## EXERCISE DIRECTIONS
Could you report every line from the entries that includes the word "else"?

[[ DATASET CONTENT open ]]

(* ===== verification/Text.v ===== *)
(** * Text: the [str] operations the program calls

    A Rust string is its UTF-8 bytes, one [ascii] per byte. The operations below
    that take characters are given the bytes of those characters: in valid UTF-8
    an encoded character starts at no other place than where that character is. *)

From S2P Require Import Prelude.
From Stdlib Require Import Ascii.
From stdpp Require Import prelude strings list.

Abbreviation byte := Ascii.ascii.
Definition byte_of (z : Z) : byte := Ascii.ascii_of_N (Z.to_N z).
Definition code (b : byte) : Z := Z.of_N (Ascii.N_of_ascii b).
Definition byte_string (codes : list Z) : string := foldr (λ z, String (byte_of z)) "" codes.

(** [strip_prefix] and [starts_with] *)
Fixpoint strip_prefix (p s : string) : option string :=
  match p, s with
  | "", _ => Some s
  | String a p, String b s => if bool_decide (a = b) then strip_prefix p s else None
  | String _ _, "" => None
  end.

Definition starts_with (p s : string) : bool := bool_decide (is_Some (strip_prefix p s)).

(** [trim_end_matches(c)] *)
Fixpoint trim_end_matches (c : byte) (s : string) : string :=
  match s with
  | "" => ""
  | String b s =>
      match trim_end_matches c s with
      | "" => if bool_decide (b = c) then "" else String b ""
      | t => String b t
      end
  end.

(** [replace(pat, to)] for a non-empty pattern: [skip] bytes of a match that was
    just replaced are still to be passed over. *)
Fixpoint replace_from (pat to : string) (skip : nat) (s : string) : string :=
  match s with
  | "" => ""
  | String b s' =>
      match skip with
      | S skip => replace_from pat to skip s'
      | O => if starts_with pat s then to +:+ replace_from pat to (String.length pat - 1) s'
             else String b (replace_from pat to 0 s')
      end
  end.
Definition replace (pat to s : string) : string := replace_from pat to 0 s.

Fixpoint string_rev_app (s acc : string) : string :=
  match s with "" => acc | String b s => string_rev_app s (String b acc) end.
Definition string_rev (s : string) : string := string_rev_app s "".

(** The characters [char::is_whitespace] accepts, encoded: U+0009 to U+000D,
    U+0020, U+0085, U+00A0, U+1680, U+2000 to U+200A, U+2028, U+2029, U+202F,
    U+205F and U+3000. *)
Definition white_space : list string := byte_string <$>
  [[9]; [10]; [11]; [12]; [13]; [32]; [194; 133]; [194; 160]; [225; 154; 128];
   [226; 128; 128]; [226; 128; 129]; [226; 128; 130]; [226; 128; 131]; [226; 128; 132];
   [226; 128; 133]; [226; 128; 134]; [226; 128; 135]; [226; 128; 136]; [226; 128; 137];
   [226; 128; 138]; [226; 128; 168]; [226; 128; 169]; [226; 128; 175]; [226; 129; 159];
   [227; 128; 128]]%Z.

Fixpoint strip_any (ps : list string) (s : string) : option string :=
  match ps with
  | [] => None
  | p :: ps => match strip_prefix p s with Some s' => Some s' | None => strip_any ps s end
  end.

(** Stripping as long as a pattern fits; each pattern is non-empty, so the
    length of the string is enough fuel. *)
Fixpoint strip_all (ps : list string) (fuel : nat) (s : string) : string :=
  match fuel with
  | O => s
  | S fuel => match strip_any ps s with Some s' => strip_all ps fuel s' | None => s end
  end.

Definition trim_start (s : string) : string := strip_all white_space (String.length s) s.
Definition trim_end (s : string) : string :=
  string_rev (strip_all (string_rev <$> white_space) (String.length s) (string_rev s)).
Definition trim (s : string) : string := trim_end (trim_start s).

(** ASCII [to_lowercase]. *)
Definition lower_byte (b : byte) : byte :=
  if bool_decide (65 ≤ code b ≤ 90)%Z then byte_of (code b + 32) else b.
Fixpoint to_lowercase (s : string) : string :=
  match s with "" => "" | String b s => String (lower_byte b) (to_lowercase s) end.

(** [CString::new] refuses a string with a NUL inside. *)
Fixpoint has_nul (s : string) : bool :=
  match s with
  | EmptyString => false
  | String c s => bool_decide (c = Ascii.zero) || has_nul s
  end.

(** [str::from_utf8]: the well-formed byte sequences. *)
Definition in_bytes (lo hi : Z) (b : byte) : bool := bool_decide (lo ≤ code b ≤ hi)%Z.
Definition continuation : byte → bool := in_bytes 128 191.
Fixpoint valid_utf8 (s : string) : bool :=
  match s with
  | "" => true
  | String b0 s1 =>
      if in_bytes 0 127 b0 then valid_utf8 s1 else
      match s1 with
      | "" => false
      | String b1 s2 =>
          if in_bytes 194 223 b0 then continuation b1 && valid_utf8 s2 else
          match s2 with
          | "" => false
          | String b2 s3 =>
              if in_bytes 224 239 b0 then
                (if in_bytes 224 224 b0 then in_bytes 160 191 b1
                 else if in_bytes 237 237 b0 then in_bytes 128 159 b1
                 else continuation b1)
                && continuation b2 && valid_utf8 s3
              else
              match s3 with
              | "" => false
              | String b3 s4 =>
                  in_bytes 240 244 b0 &&
                  (if in_bytes 240 240 b0 then in_bytes 144 191 b1
                   else if in_bytes 244 244 b0 then in_bytes 128 143 b1
                   else continuation b1)
                  && continuation b2 && continuation b3 && valid_utf8 s4
              end
          end
      end
  end.

Example utf8_samples :
  valid_utf8 <$> (byte_string <$> [[97; 98]; [195; 169]; [226; 130; 172]; [240; 159; 152; 128]]%Z)
  = [true; true; true; true] ∧
  valid_utf8 <$> (byte_string <$> [[128]; [192; 128]; [237; 160; 128]; [226; 130]; [245; 128; 128; 128]]%Z)
  = [false; false; false; false; false].
Proof. vm_compute. done. Qed.

Example trim_token : trim (byte_string [32; 9]%Z +:+ "my-token" +:+ byte_string [194; 160; 10]%Z) = "my-token".
Proof. vm_compute. reflexivity. Qed.
Example replace_user : replace "{user}" "alice" "/home/{user}/{user" = "/home/alice/{user".
Proof. vm_compute. reflexivity. Qed.
Example trim_slashes : trim_end_matches "/"%char "https://idp//" = "https://idp".
Proof. vm_compute. reflexivity. Qed.

(** ** Lemmas *)

Lemma string_app_cons b s t : String b s +:+ t = String b (s +:+ t).
Proof. reflexivity. Qed.
Lemma string_app_nil_l s : "" +:+ s = s.
Proof. reflexivity. Qed.

Lemma string_app_nil_r s : s +:+ "" = s.
Proof. induction s as [|b s IH]; [done|]. by rewrite string_app_cons, IH. Qed.

Lemma string_app_assoc s1 s2 s3 : s1 +:+ (s2 +:+ s3) = (s1 +:+ s2) +:+ s3.
Proof. induction s1 as [|b s IH]; [done|]. by rewrite !string_app_cons, IH. Qed.

Lemma string_length_app s1 s2 : String.length (s1 +:+ s2) = String.length s1 + String.length s2.
Proof. induction s1 as [|b s IH]; [done|]. rewrite string_app_cons. simpl. by rewrite IH. Qed.

Lemma strip_prefix_Some p s t : strip_prefix p s = Some t ↔ s = p +:+ t.
Proof.
  revert s. induction p as [|a p IH]; intros s; simpl; [rewrite string_app_nil_l; split; congruence|].
  destruct s as [|b s]; [done|]. case_bool_decide as Hab.
  - rewrite IH, string_app_cons. subst. split; [by intros ->|by intros [= ->]].
  - rewrite string_app_cons. split; [done|]. intros [= -> _]. done.
Qed.

Lemma starts_with_spec p s : starts_with p s = true ↔ ∃ t, s = p +:+ t.
Proof.
  unfold starts_with. rewrite bool_decide_eq_true. split.
  - intros [t Ht%strip_prefix_Some]. by exists t.
  - intros [t Ht%strip_prefix_Some]. by exists t.
Qed.

Lemma string_rev_app_app s acc : string_rev_app s acc = string_rev s +:+ acc.
Proof.
  unfold string_rev. revert acc. induction s as [|b s IH]; intros acc; simpl; [done|].
  by rewrite IH, (IH (String b "")), <-string_app_assoc.
Qed.

Lemma string_rev_cons b s : string_rev (String b s) = string_rev s +:+ String b "".
Proof. unfold string_rev at 1. simpl. apply string_rev_app_app. Qed.

Lemma string_rev_concat s1 s2 : string_rev (s1 +:+ s2) = string_rev s2 +:+ string_rev s1.
Proof.
  induction s1 as [|b s IH]; [by rewrite string_app_nil_r|].
  by rewrite string_app_cons, !string_rev_cons, IH, string_app_assoc.
Qed.

Lemma string_rev_involutive s : string_rev (string_rev s) = s.
Proof.
  induction s as [|b s IH]; [done|]. by rewrite string_rev_cons, string_rev_concat, IH.
Qed.

Lemma string_length_rev s : String.length (string_rev s) = String.length s.
Proof.
  induction s as [|b s IH]; [done|]. rewrite string_rev_cons, string_length_app, IH. simpl. lia.
Qed.

Lemma strip_any_Some ps s t : strip_any ps s = Some t → ∃ p, p ∈ ps ∧ s = p +:+ t.
Proof.
  induction ps as [|p ps IH]; simpl; [done|]. destruct (strip_prefix p s) eqn:Hp.
  - intros [= ->]. exists p. split; [by left|]. by apply strip_prefix_Some.
  - intros (q & Hq & ->)%IH. exists q. split; [by right|done].
Qed.

Lemma strip_any_extend ps s t : is_Some (strip_any ps s) → is_Some (strip_any ps (s +:+ t)).
Proof.
  induction ps as [|p ps IH]; simpl; [by intros []|].
  destruct (strip_prefix p s) as [s'|] eqn:Hp.
  - intros _. apply strip_prefix_Some in Hp as ->. rewrite <-string_app_assoc.
    by rewrite (proj2 (strip_prefix_Some p _ (s' +:+ t)) eq_refl).
  - intros Hs%IH. by destruct (strip_prefix p (s +:+ t)).
Qed.

(** A string of whole patterns. *)
Inductive made_of (ps : list string) : string → Prop :=
  | made_of_nil : made_of ps ""
  | made_of_app p s : p ∈ ps → made_of ps s → made_of ps (p +:+ s).

Lemma strip_all_spec ps fuel s :
  (∀ p, p ∈ ps → p ≠ "") → String.length s ≤ fuel →
  strip_any ps (strip_all ps fuel s) = None ∧
  ∃ pre, made_of ps pre ∧ s = pre +:+ strip_all ps fuel s.
Proof.
  intros Hps. revert s. induction fuel as [|fuel IH]; intros s Hf; simpl.
  - destruct s; simpl in Hf; [|lia]. split; [|by exists ""; split; [constructor|]].
    destruct (strip_any ps "") as [t|] eqn:Ht; [|done].
    apply strip_any_Some in Ht as (p & Hp & Heq). destruct p; [by destruct (Hps "" Hp)|done].
  - destruct (strip_any ps s) as [t|] eqn:Ht; [|by split; [|exists ""; split; [constructor|]]].
    apply strip_any_Some in Ht as (p & Hp & ->).
    destruct (IH t) as (Hn & pre & Hpre & Heq).
    { rewrite string_length_app in Hf. pose proof (Hps p Hp). destruct p; [done|]. simpl in Hf. lia. }
    split; [done|]. exists (p +:+ pre). split; [by constructor|].
    by rewrite <-string_app_assoc, <-Heq.
Qed.

Lemma white_space_nonempty p : p ∈ white_space → p ≠ "".
Proof. intros Hp ->. revert Hp. apply (bool_decide_unpack ("" ∉ white_space)). vm_compute. exact I. Qed.
Lemma rev_white_space_nonempty p : p ∈ string_rev <$> white_space → p ≠ "".
Proof. intros Hp ->. revert Hp. apply (bool_decide_unpack ("" ∉ string_rev <$> white_space)). vm_compute. exact I. Qed.

(** [trim] takes white space from both ends and leaves none there. *)
Lemma made_of_app_r ps s t : made_of ps s → made_of ps t → made_of ps (s +:+ t).
Proof.
  intros Hs Ht. induction Hs as [|p s Hp Hs IH]; [done|].
  rewrite <-string_app_assoc. by constructor.
Qed.

Lemma made_of_rev ps s : made_of (string_rev <$> ps) s → made_of ps (string_rev s).
Proof.
  induction 1 as [|p s Hp Hs IH]; [constructor|]. rewrite string_rev_concat.
  apply made_of_app_r; [done|]. apply list_elem_of_fmap in Hp as (q & -> & Hq).
  rewrite string_rev_involutive, <-(string_app_nil_r q). by repeat constructor.
Qed.

Lemma trim_spec s :
  ∃ pre post, made_of white_space pre ∧ made_of white_space post ∧
    s = pre +:+ trim s +:+ post ∧
    strip_any white_space (trim s) = None ∧
    strip_any (string_rev <$> white_space) (string_rev (trim s)) = None.
Proof.
  destruct (strip_all_spec white_space (String.length s) s) as (Hn & pre & Hpre & Heq);
    [apply white_space_nonempty|done|].
  fold (trim_start s) in Hn, Heq. set (t := trim_start s) in *.
  destruct (strip_all_spec (string_rev <$> white_space) (String.length t) (string_rev t))
    as (Hn' & post & Hpost & Heq'); [apply rev_white_space_nonempty|by rewrite string_length_rev|].
  set (u := strip_all _ _ _) in *.
  assert (Ht : t = trim s +:+ string_rev post).
  { unfold trim, trim_end. fold t u. rewrite <-(string_rev_involutive t), Heq'.
    apply string_rev_concat. }
  exists pre, (string_rev post). split_and!; [done|by apply made_of_rev|by rewrite <-Ht| |].
  - destruct (strip_any white_space (trim s)) eqn:Hs; [|done].
    destruct (strip_any_extend white_space (trim s) (string_rev post)) as [x Hx]; [by rewrite Hs|].
    by rewrite <-Ht, Hn in Hx.
  - unfold trim, trim_end. fold t u. by rewrite string_rev_involutive.
Qed.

[[ DATASET CONTENT closed ]]

## WRITTEN SOLUTION
  | String a p, String b s => if bool_decide (a = b) then strip_prefix p s else None
      | "" => if bool_decide (b = c) then "" else String b ""
             else String b (replace_from pat to 0 s')
  if bool_decide (65 ≤ code b ≤ 90)%Z then byte_of (code b + 32) else b.
      if in_bytes 0 127 b0 then valid_utf8 s1 else
          if in_bytes 194 223 b0 then continuation b1 && valid_utf8 s2 else
                 else if in_bytes 237 237 b0 then in_bytes 128 159 b1
                 else continuation b1)
              else
                   else if in_bytes 244 244 b0 then in_bytes 128 143 b1
                   else continuation b1)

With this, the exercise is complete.